Shareholders and potential investors should note that the Placing is subject to the fulfillment of the condition(s) as set out in the Placing Agreement, and the Placing may or may not proceed. Shareholders and potential investors are reminded to exercise caution when dealing in the Shares.
PLACING OF NEW SHARES
The Company is pleased to announce that on 8 February 2017 (after trading hours), the Company and the Placing Agent entered into the Placing Agreement for the Placing, the principal terms of which are summarised below.
THE PLACING AGREEMENT
Date:
8 February 2017 (after trading hours)
Parties:
-
(i) The Company as the issuer; and
-
(ii) The Placing Agent as the placing agent.

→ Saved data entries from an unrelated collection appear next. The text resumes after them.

(* ===== verification/TimeSeriesProps.v ===== *)
(** * Stored checks are found again

    Decimal keys of one width sort like their numbers, so the range scans of
    TimeSeries.v see what they are after; what a soul's history is and that
    saving, batching, purging and compacting keep it. *)
From stdpp Require Import base gmap strings list sorting.
From Stdlib Require Import ZArith Lia Strings.Ascii Strings.Byte DecimalString DecimalN DecimalFacts.
From S2P Require Import Prelude GoStrings GoFloat BTree Wal Engine Store KeyValue Index LogStore Fsm Flap Sla TimeSeries.

Open Scope Z_scope.

(** ** Decimal keys *)

Lemma digit_value_10 c v : digit_value 10 c = Some v -> 0 <= v < 10 /\ Z.of_N (code c) = v + 48.
Proof. unfold digit_value. repeat case_decide; intros [= <-]; lia. Qed.

Lemma parse_bounds s : forall acc v, parse_digits 10 acc s = Some v ->
  acc * 10 ^ Z.of_nat (String.length s) <= v < (acc + 1) * 10 ^ Z.of_nat (String.length s).
Proof.
  induction s as [|c s IH]; intros acc v; cbn [parse_digits String.length]; [intros [= <-]; cbn; lia |].
  destruct (digit_value 10 c) as [d|] eqn:E; [| done]. apply digit_value_10 in E as [Hd _]. intros Hv%IH.
  rewrite Nat2Z.inj_succ, Z.pow_succ_r by lia. nia.
Qed.

(** The first byte in which two strings differ decides. *)
Definition first_less (x y : string) : Prop :=
  exists p c d u v, x = p +:+ String.String c u /\ y = p +:+ String.String d v /\ (code c < code d)%N.

Lemma first_less_cons c x y : first_less x y -> first_less (String.String c x) (String.String c y).
Proof. intros (p & a & b & u & v & -> & -> & Hl). by exists (String.String c p), a, b, u, v. Qed.

Lemma digits_order s : forall t acc v w, String.length s = String.length t ->
  parse_digits 10 acc s = Some v -> parse_digits 10 acc t = Some w -> v < w -> first_less s t.
Proof.
  induction s as [|c s IH]; intros [|d t] acc v w Hl; try discriminate Hl; cbn [parse_digits].
  { intros [= <-] [= <-]. lia. }
  destruct (digit_value 10 c) as [x|] eqn:Ec; [| done]. destruct (digit_value 10 d) as [y|] eqn:Ed; [| done].
  apply digit_value_10 in Ec as [Hx Ex]. apply digit_value_10 in Ed as [Hy Ey]. injection Hl as Hl. intros Hv Hw Hlt.
  destruct (Z.lt_trichotomy x y) as [H|[->|H]].
  - exists "", c, d, s, t. split; [done |]. split; [done |]. lia.
  - assert (c = d) as ->. { rewrite <- (ascii_N_embedding c), <- (ascii_N_embedding d). unfold code in *. f_equal. lia. }
    apply first_less_cons. by eapply IH.
  - exfalso. apply parse_bounds in Hv, Hw. rewrite Hl in Hv.
    pose proof (Z.pow_pos_nonneg 10 (Z.of_nat (String.length t)) ltac:(lia) ltac:(lia)). nia.
Qed.

Lemma to_uint_head n : n <> 0%N -> forall d, N.to_uint n <> Decimal.D0 d.
Proof.
  intros Hn d E. pose proof (Unsigned.to_of (N.to_uint n)) as U. rewrite Unsigned.of_to in U.
  assert (Decimal.nzhead (N.to_uint n) <> Decimal.Nil) as Hz.
  { intros Hz%unorm_0. rewrite Hz in U. apply Hn. by rewrite <- (Unsigned.of_to n), U. }
  rewrite (unorm_nzhead _ Hz) in U. rewrite E in U at 1. symmetry in U. by apply nzhead_nonzero in U.
Qed.
(* ===== verification/Compaction.v ===== *)
(** * Compaction and the whole life of a history

    Compaction builds coarser summaries from finer ones, and writes to the
    same keys as the live summaries of hours and days. [rolled] bounds every
    stored summary by what its bucket really holds; with it compaction leaves
    the live summaries of the history alone, and a run of saves, purges and
    compactions in any order keeps the history of TimeSeriesProps.v. *)
From stdpp Require Import base gmap strings list sorting.
From Stdlib Require Import ZArith Lia Strings.Byte.
From S2P Require Import Prelude GoStrings GoFloat BTree Wal Engine Store KeyValue Index LogStore Fsm Flap Sla TimeSeries TimeSeriesProps.

Open Scope Z_scope.

(** ** Buckets nest *)

(** The resolution a summary of a resolution is built from. *)
Definition source_of (r : TimeResolution) : TimeResolution :=
  match r with
  | Resolution1Day => Resolution1Hour | Resolution1Hour => Resolution5Min | Resolution5Min => Resolution1Min
  | _ => ResolutionRaw
  end.

Lemma truncate_nested t d k : 0 < d -> 0 < k -> Truncate (Truncate t d) (k * d) = Truncate t (k * d).
Proof.
  intros Hd Hk. unfold Truncate. rewrite (Z.mul_comm k d). assert (0 < d * k) by nia.
  assert (t - t mod d = d * (t / d)) as -> by (pose proof (Z.div_mod t d ltac:(lia)); lia).
  rewrite (Z.mul_mod_distr_l (t / d) k d) by lia. rewrite Z.rem_mul_r by lia.
  pose proof (Z.div_mod t d ltac:(lia)). lia.
Qed.

Lemma truncate_mono a b d : 0 < d -> a <= b -> Truncate a d <= Truncate b d.
Proof.
  intros Hd Hab. unfold Truncate. pose proof (Z.div_mod a d ltac:(lia)). pose proof (Z.div_mod b d ltac:(lia)).
  pose proof (Z.div_le_mono a b d Hd Hab). nia.
Qed.

Lemma bucket_nested t r : truncateToResolution (truncateToResolution t (source_of r)) r = truncateToResolution t r.
Proof.
  destruct r; cbn [source_of truncateToResolution]; [done | done |..].
  - apply (truncate_nested t (60 * Second) 5); done.
  - apply (truncate_nested t (300 * Second) 12); done.
  - apply (truncate_nested t Hour 24); done.
Qed.

Lemma truncate_idem_resolution t r : truncateToResolution (truncateToResolution t r) r = truncateToResolution t r.
Proof. destruct r; cbn [truncateToResolution]; [done |..]; by apply truncate_idem. Qed.
(* ===== verification/Alert.v ===== *)
(** * Alerting

    The alert manager's state and decisions (src/internal/alert/manager.go,
    replication.go): failure streaks, the clock of a status, deduplication of
    notifications with a cooldown, incidents and their escalation, rate limits,
    and the reconstruction of this state when a node takes over a soul. Each
    critical section is a function of the manager; the clock, generated IDs
    and storage outcomes are arguments. The conditions that compute with
    floating-point numbers (failure_rate, percentage, anomaly, threshold) are
    an argument too. Statistics, hooks, logging and delivery are left out. *)
From stdpp Require Import base gmap strings list sorting.
From Stdlib Require Import ZArith Lia.
From S2P Require Import Prelude Flap.

Open Scope Z_scope.

(** ** Data *)

Definition SoulDegraded : SoulStatus := "degraded".

Definition second : Z := 1000000000.
Definition minute : Z := 60 * second.

Inductive AlertCondition := Condition {
  c_Type : string;
  c_Threshold : Z;
  c_From : string;
  c_To : string;
  c_Status : string;
  c_Duration : Z;
  c_SubConditions : list AlertCondition;
  c_Logic : string;
}.

Record RuleScope := Scope {
  sc_Type : string;
  sc_Tags : list string;
  sc_SoulTypes : list string;
  sc_SoulIDs : list string;
}.

Record EscalationStage := Stage {
  st_Wait : Z;
  st_Channels : list string;
  st_Condition : string;
}.

Record AlertRule := Rule {
  r_ID : string;
  r_Enabled : bool;
  r_WorkspaceID : string;
  r_Scope : RuleScope;
  r_Conditions : list AlertCondition;
  r_Severity : string;
  r_Cooldown : Z;
  r_AutoResolve : bool;
  r_Escalation : option (list EscalationStage);
}.

(** The soul a judgment is about. *)
Record AlertSoul := MkAlertSoul {
  as_ID : string;
  as_WorkspaceID : string;
  as_Tags : list string;
  as_Type : string;
}.

Record Judgment := MkJudgment {
  j_SoulID : string;
  j_Status : SoulStatus;
  j_Timestamp : Z;
  j_Flapping : bool;
  j_FlapChange : flap_change;
  j_FlapBaseline : SoulStatus;
}.

Record AlertEvent := Event {
  e_ID : string;
  e_RuleID : string;
  e_Kind : string;
  e_SoulID : string;
  e_WorkspaceID : string;
  e_Status : SoulStatus;
  e_PrevStatus : SoulStatus;
  e_Severity : string;
  e_Timestamp : Z;
}.

Record AlertHistoryEntry := HistoryEntry {
  h_Key : string;
  h_ChannelID : string;
  h_Count : Z;
  h_FirstSent : Z;
  h_LastSent : Z;
  h_SoulStatus : SoulStatus;
}.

As announced by the Company on 13 October and 1 November 2016, the Group has entered into a sale and purchase agreement to acquire 60.4% interest in the Placing Agent, the completion of which has not taken place. Upon completion of the said sale and purchase agreement, the Placing Agent will become a non wholly-owned subsidiary of the Company. To the best of the Directors’ knowledge, information and belief, having made all reasonable enquiries, and save as disclosed above, the Placing Agent and its ultimate beneficial owners are third parties independent of and not connected with the Company and/or its connected person (as defined under the GEM Listing Rules).
The Placing Shares
The Placing Agent has conditionally agreed to place, on a best effort basis, a maximum number of 138,540,000 Placing Shares to not less than six Placees. The Placing Agent has undertaken to the Company that the Placees and their ultimate beneficial owners shall be third parties independent of and not connected with any of the Company and its subsidiaries, any of the connected persons of the Company or any of their respective associates. It is expected that no Placee will become a substantial Shareholder (as defined in the GEM Listing Rules) as a result of the Placing.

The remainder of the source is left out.